Yield of human adipose-derived adult stem cells from liposuction aspirates


      Primary cultures of isolated human adipose-derived adult stem (ADAS) cells are multipotent and differentiate in vitro along the adipocyte, chondrocyte, neuronal, osteoblast, and skeletal muscle pathways.


      We examined the ADAS cell yield per unit volume of liposuction tissue, and their surface protein phenotype by flow cytometry. Adipogenesis was assessed by Oil Red O staining and ELISA analysis of leptin secretion.
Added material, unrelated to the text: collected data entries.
(** C29: Cleanup of a stage is tried twice and reported as it went.  The first try
    removes the tree through the retained handle, the second by name under the
    destination's parent; a first failure is one more finding, and if both
    fail the report says failed with both findings, the retention record's
    file is not touched, and the record the report carries is well formed and
    names this stage's name and witness.  If either succeeds the report says
    removed and offers no record, and the record's file, when one was
    recorded, is removed once: a file that is no longer there is forgotten
    like a removed one, and any other failure is one more finding and keeps
    the path. *)
Theorem cleanup_is_tried_twice m root findings fallback w w1 r1 :
  opened m root -> remove_open_dir_all root w = (w1, r1) ->
  let second := remove_dir_all (mz_parent m) (mz_stage_name m) w1 in
  let removed := is_ok r1 || is_ok second.2 in
  let after := if is_ok r1 then w1 else second.1 in
  let discard := record_discard m removed after in
  exists m', abort_and_report (E:=Finding) (Some m) findings fallback w
    = (from_option fst after discard,
       Some (Ok (Some m', findings ++ cleanup_findings r1 second.2 ++ discard_findings discard, report m')))
  /\ mz_outcome m' = "aborted"%string /\ mz_root m' = None
  /\ (if removed
      then mz_cleanup m' = "removed"%string /\ failed_stage_retention m' = None
           /\ mz_retention_file m' = (match discard_refusal discard with Some _ => mz_retention_file m | None => None end)
      else mz_cleanup m' = "failed"%string /\ length (cleanup_findings r1 second.2) = 2%nat
           /\ mz_retention_file m' = mz_retention_file m
           /\ forall r, failed_stage_retention m' = Some r ->
                validate_retention r = true /\ sr_stage_component r = mz_stage_name m
                /\ sr_witness r = UnixRecord (dir_id root).1 (dir_id root).2).
Proof.
  intros [Hr _ _ Hw Ho Hc] Hrm second removed after discard. unfold abort_and_report, abort.
  rewrite Hc, Ho, Hr. simpl. unfold bind, attempt, call. rewrite Hrm. subst removed.
  destruct r1 as [[]|e1]; simpl in *.
  - rewrite discard_run. change (record_discard (with_stage _ _ _ _ m) true w1) with discard.
    unfold discard_findings. destruct (discard_refusal discard);
      (eexists; split; [by simpl; rewrite ?app_nil_r|by split_and!]).
  - unfold abort, bind, attempt, call. simpl. subst second after.
    destruct (remove_dir_all (mz_parent m) (mz_stage_name m) w1) as [w2 [[]|e2]]; simpl in *.
    + rewrite discard_run. change (record_discard (with_stage _ _ _ _ (with_stage _ _ _ _ m)) true w2) with discard.
      unfold discard_findings.
      destruct (discard_refusal discard); (eexists; split; [by simpl; rewrite <- ?app_assoc|by split_and!]).
    + rewrite <- app_assoc. eexists. split; [done|]. split_and!; [done..|].
      intros r Hret. apply (failed_retention_valid _ (UnixWitness (dir_id root).1 (dir_id root).2)) in Hret
        as (_ & Hv & Hrec & Hs); [|done..]. split_and!; [done..|]. by apply from_record_iff in Hrec as [-> _].
Qed.
End Publication.

(** ** Witnesses *)

Definition quoted : DebugStr := fun s => "name".
Definition opaque_codec : RetentionCodec :=
  {| retention_json _ := lit "{}"; retention_from_json _ := Err "not a record" |}.
(** A digest that keeps the bytes. *)
Definition keeping_sha : Sha256 := fun bytes => bytes.
#[local] Existing Instances quoted opaque_codec keeping_sha.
      The donor population was 87.5% female (n = 18) with a mean age (± SD) of 44 ± 10 years and body mass index (BMI) of 24.9 + 2.7. The mean cell yield was 404 000 ± 206 000 cells per milliliter of lipoaspirate (n = 18). Linear regression analysis of the cells derived from the female donors demonstrated a significant negative correlation between the number of cells obtained per milliliter of lipoaspirate with the BMI but not the age of the donor.
      The undifferentiated ADAS cells were homogeneously positive for the cell-surface markers CD10, CD13, CD29, CD44, CD49e, CD59, CD90, and HLA-ABC, and homogeneously negative for the cell surface markers CD11b, CD45, and HLA-DR. The absence of the panhema-topoietic marker, CD45, indicates that the ADAS cells do not derive from circulating BM hematopoietic stem cells. Adipocyte differentiation led to a 5.1-fold increase in Oil Red O staining, and a 196-fold increase in leptin secretion levels. Culture of the cells in the presence of antibiotic and fungizone did not alter the undifferentiated ADAS cell immunophenotype based on flow cytometry, or their adipocyte differentiation based on leptin secretion.


      The ability to isolate a consistently homogeneous population of undifferentiated adult stem cells from adipose tissue of multiple donors supports their potential utility in future tissue-engineering applications.